*Directions*
Give back exactly the lines of the data below, starting with the line that has "cbn in *. lia." and going on through the line that has "cbn. split_and!; [done|lia|lia|lia|lia|lia|].".

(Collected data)
—————

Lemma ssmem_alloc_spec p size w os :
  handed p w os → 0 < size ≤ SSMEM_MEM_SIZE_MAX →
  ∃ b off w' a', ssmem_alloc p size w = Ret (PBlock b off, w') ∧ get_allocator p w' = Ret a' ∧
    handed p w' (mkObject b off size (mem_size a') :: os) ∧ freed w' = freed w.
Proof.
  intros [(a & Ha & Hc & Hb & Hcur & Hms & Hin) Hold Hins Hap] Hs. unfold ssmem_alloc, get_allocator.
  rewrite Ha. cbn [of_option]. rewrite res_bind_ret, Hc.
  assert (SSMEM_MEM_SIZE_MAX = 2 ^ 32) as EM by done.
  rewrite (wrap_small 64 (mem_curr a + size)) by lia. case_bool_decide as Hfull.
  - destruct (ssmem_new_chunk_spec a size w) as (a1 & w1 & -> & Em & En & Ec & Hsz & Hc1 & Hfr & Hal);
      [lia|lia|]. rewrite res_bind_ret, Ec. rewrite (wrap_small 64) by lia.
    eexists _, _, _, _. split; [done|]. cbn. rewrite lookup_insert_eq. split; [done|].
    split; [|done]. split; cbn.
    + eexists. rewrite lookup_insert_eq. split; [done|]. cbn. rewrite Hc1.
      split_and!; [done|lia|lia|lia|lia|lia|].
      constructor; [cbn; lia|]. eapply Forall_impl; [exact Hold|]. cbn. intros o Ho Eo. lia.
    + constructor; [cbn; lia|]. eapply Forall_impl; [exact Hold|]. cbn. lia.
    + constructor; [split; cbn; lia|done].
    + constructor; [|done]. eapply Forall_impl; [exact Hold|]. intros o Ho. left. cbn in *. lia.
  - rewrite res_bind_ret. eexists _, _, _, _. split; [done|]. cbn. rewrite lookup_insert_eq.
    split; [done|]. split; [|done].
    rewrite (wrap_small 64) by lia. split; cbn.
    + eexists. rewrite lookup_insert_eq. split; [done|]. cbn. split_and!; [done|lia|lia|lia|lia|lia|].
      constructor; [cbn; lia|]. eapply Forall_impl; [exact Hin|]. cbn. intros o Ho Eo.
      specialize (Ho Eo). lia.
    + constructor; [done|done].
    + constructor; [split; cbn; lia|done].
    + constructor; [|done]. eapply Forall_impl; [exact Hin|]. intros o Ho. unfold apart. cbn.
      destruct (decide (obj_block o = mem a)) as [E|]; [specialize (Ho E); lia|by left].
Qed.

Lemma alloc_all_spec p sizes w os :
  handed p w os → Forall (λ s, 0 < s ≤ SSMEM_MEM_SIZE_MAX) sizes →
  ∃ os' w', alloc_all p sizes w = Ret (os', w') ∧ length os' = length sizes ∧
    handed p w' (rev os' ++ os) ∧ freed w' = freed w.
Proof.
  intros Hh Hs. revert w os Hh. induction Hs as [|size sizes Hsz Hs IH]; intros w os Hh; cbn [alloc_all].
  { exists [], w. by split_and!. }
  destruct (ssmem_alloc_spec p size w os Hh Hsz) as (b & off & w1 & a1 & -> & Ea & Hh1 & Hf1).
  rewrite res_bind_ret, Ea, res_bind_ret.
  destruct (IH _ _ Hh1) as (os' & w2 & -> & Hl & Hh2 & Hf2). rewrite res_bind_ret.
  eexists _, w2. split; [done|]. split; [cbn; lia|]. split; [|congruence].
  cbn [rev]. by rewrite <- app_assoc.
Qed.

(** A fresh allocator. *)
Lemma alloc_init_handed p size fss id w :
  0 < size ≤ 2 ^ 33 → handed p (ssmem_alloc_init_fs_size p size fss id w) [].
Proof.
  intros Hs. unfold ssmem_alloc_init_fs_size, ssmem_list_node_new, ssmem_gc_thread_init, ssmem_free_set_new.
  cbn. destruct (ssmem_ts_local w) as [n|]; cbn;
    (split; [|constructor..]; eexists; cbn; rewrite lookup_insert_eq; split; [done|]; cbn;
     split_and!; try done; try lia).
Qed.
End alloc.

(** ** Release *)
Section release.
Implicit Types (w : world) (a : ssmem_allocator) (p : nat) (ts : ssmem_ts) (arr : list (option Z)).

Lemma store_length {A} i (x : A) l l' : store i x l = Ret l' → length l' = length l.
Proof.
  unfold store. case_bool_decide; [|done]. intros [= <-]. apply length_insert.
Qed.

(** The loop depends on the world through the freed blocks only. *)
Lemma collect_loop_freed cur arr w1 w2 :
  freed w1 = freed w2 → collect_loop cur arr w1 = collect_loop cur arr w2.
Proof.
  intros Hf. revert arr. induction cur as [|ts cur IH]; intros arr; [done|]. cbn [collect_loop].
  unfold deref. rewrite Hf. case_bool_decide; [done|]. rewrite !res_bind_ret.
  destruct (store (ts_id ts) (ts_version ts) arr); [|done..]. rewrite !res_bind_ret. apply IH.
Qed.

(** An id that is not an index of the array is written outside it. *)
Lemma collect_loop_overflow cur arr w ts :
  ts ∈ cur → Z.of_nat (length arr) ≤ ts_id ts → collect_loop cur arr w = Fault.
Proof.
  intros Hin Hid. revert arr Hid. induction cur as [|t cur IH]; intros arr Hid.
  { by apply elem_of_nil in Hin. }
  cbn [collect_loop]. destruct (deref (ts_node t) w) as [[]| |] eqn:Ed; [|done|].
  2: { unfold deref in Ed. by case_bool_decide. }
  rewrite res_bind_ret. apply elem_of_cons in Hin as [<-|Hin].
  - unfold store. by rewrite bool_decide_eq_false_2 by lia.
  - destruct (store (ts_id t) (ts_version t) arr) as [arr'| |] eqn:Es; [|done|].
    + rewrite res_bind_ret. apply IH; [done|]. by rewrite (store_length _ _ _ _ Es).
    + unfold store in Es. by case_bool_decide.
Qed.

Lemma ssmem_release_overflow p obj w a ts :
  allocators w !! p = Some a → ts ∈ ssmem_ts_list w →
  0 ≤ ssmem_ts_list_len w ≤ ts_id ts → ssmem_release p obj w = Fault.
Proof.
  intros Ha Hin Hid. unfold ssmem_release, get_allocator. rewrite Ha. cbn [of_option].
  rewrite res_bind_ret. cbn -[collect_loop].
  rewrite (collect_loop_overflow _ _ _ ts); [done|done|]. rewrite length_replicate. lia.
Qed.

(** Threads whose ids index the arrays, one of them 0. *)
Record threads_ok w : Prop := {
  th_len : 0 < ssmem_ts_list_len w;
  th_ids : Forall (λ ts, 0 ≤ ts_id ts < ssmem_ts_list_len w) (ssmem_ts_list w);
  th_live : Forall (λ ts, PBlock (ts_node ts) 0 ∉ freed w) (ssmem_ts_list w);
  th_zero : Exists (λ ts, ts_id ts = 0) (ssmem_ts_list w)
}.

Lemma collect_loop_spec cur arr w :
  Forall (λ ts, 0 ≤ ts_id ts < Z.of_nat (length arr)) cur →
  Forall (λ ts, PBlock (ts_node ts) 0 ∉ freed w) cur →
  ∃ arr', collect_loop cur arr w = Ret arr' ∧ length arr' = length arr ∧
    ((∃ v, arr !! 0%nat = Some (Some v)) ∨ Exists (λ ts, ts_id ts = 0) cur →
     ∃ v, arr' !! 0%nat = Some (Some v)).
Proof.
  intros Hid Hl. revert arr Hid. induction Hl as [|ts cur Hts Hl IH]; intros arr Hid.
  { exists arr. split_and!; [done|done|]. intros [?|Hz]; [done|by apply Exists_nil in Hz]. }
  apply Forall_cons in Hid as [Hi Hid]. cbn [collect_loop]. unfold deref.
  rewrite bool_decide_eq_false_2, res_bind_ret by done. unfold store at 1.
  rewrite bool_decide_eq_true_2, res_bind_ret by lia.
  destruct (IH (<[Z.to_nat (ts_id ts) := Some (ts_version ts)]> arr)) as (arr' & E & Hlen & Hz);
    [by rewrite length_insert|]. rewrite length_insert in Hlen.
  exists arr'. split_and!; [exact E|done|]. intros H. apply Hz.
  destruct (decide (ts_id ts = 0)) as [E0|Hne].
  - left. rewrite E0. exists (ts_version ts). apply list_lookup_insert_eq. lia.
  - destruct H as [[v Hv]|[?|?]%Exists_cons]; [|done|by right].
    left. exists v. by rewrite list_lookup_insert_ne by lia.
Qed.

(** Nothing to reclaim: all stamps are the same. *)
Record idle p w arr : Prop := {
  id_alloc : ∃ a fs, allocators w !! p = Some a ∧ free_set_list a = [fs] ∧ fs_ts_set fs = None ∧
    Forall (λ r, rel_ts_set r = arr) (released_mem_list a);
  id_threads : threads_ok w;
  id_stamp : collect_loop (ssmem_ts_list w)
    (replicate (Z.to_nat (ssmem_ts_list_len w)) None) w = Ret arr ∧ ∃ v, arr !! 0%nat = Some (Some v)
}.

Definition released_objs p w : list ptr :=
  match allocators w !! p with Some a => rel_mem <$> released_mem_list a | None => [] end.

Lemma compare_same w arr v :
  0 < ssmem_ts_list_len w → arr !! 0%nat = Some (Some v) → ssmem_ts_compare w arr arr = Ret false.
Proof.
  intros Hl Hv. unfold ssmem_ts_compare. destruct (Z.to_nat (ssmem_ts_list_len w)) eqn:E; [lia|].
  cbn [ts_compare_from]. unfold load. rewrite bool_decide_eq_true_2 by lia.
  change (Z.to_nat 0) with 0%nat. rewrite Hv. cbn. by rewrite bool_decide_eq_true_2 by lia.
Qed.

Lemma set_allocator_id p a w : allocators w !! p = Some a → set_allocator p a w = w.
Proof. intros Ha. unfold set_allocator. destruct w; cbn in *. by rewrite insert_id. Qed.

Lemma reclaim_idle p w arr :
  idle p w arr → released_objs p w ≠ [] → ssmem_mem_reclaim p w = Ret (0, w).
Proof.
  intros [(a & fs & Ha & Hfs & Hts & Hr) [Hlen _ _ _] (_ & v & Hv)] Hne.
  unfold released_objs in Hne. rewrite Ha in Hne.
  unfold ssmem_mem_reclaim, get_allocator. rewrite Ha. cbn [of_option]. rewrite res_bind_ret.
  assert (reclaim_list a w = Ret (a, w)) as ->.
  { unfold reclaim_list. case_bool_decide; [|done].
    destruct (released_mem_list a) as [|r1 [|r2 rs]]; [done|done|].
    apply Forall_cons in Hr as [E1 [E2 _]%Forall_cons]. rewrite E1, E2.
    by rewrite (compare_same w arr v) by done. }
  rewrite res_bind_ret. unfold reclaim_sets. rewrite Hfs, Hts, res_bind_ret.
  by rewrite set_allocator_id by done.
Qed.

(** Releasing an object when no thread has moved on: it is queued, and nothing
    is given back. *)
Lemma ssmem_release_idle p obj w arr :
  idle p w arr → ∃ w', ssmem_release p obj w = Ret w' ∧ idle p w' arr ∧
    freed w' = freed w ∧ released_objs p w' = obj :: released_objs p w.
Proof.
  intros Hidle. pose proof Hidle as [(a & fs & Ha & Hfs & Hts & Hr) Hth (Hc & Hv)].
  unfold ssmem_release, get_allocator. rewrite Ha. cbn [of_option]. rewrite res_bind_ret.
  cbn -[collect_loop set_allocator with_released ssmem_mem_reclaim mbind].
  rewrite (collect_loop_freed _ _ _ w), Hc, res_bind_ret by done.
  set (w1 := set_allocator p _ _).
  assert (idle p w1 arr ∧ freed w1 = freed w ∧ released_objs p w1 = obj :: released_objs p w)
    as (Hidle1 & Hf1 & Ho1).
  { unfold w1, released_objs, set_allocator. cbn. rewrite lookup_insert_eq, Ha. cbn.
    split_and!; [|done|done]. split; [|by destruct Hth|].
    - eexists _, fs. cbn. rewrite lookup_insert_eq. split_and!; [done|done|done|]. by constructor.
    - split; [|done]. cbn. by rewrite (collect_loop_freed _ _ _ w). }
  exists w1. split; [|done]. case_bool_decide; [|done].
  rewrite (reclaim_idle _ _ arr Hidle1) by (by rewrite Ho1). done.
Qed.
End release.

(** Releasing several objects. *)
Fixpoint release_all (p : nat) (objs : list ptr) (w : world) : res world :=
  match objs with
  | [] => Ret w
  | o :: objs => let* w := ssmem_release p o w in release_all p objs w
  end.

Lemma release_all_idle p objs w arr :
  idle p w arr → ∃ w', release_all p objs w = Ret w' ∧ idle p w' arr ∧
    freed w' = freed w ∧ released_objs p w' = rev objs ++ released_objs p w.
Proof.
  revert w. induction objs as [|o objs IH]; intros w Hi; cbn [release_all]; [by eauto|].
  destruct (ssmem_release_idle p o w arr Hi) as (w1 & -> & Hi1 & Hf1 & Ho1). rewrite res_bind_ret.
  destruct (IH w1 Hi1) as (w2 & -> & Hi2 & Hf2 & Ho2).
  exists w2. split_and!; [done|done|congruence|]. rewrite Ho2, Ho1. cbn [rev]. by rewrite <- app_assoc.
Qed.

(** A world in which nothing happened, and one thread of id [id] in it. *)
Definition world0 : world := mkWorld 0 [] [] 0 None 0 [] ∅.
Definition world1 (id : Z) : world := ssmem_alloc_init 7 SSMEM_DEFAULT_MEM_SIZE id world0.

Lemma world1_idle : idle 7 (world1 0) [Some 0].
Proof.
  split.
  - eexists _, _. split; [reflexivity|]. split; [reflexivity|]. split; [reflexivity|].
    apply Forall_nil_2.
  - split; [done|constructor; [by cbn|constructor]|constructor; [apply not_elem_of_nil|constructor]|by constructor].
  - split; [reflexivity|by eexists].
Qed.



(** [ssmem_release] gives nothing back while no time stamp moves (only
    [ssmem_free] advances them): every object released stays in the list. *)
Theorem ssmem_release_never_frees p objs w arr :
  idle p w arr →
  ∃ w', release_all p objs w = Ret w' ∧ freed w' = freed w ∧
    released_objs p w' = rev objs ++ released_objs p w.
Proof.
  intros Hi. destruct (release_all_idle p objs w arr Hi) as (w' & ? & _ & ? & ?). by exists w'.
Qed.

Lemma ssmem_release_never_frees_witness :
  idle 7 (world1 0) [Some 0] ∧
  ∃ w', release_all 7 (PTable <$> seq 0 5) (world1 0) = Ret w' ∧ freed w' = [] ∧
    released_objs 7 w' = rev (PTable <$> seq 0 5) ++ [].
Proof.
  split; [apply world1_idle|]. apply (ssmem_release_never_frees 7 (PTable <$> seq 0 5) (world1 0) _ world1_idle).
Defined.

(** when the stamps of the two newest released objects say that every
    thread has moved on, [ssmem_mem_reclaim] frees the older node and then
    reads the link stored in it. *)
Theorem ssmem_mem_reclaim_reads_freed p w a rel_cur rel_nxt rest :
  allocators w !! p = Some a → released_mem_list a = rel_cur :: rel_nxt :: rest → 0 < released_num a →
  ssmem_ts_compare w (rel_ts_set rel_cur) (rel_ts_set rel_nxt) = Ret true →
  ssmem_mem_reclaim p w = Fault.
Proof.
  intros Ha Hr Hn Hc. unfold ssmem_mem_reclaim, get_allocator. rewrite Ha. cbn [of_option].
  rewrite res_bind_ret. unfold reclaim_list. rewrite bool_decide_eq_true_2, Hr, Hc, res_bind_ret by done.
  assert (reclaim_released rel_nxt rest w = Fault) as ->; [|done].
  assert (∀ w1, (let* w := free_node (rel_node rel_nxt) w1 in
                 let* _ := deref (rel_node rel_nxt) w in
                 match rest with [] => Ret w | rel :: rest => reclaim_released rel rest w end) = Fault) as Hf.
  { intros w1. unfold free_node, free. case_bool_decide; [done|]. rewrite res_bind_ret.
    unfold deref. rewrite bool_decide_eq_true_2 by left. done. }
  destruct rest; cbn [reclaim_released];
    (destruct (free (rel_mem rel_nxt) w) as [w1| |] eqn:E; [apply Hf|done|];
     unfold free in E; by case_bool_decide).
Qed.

—————

*Solution to this task*
    + constructor; [|done]. eapply Forall_impl; [exact Hold|]. intros o Ho. left. cbn in *. lia.
  - rewrite res_bind_ret. eexists _, _, _, _. split; [done|]. cbn. rewrite lookup_insert_eq.
    split; [done|]. split; [|done].
    rewrite (wrap_small 64) by lia. split; cbn.
    + eexists. rewrite lookup_insert_eq. split; [done|]. cbn. split_and!; [done|lia|lia|lia|lia|lia|].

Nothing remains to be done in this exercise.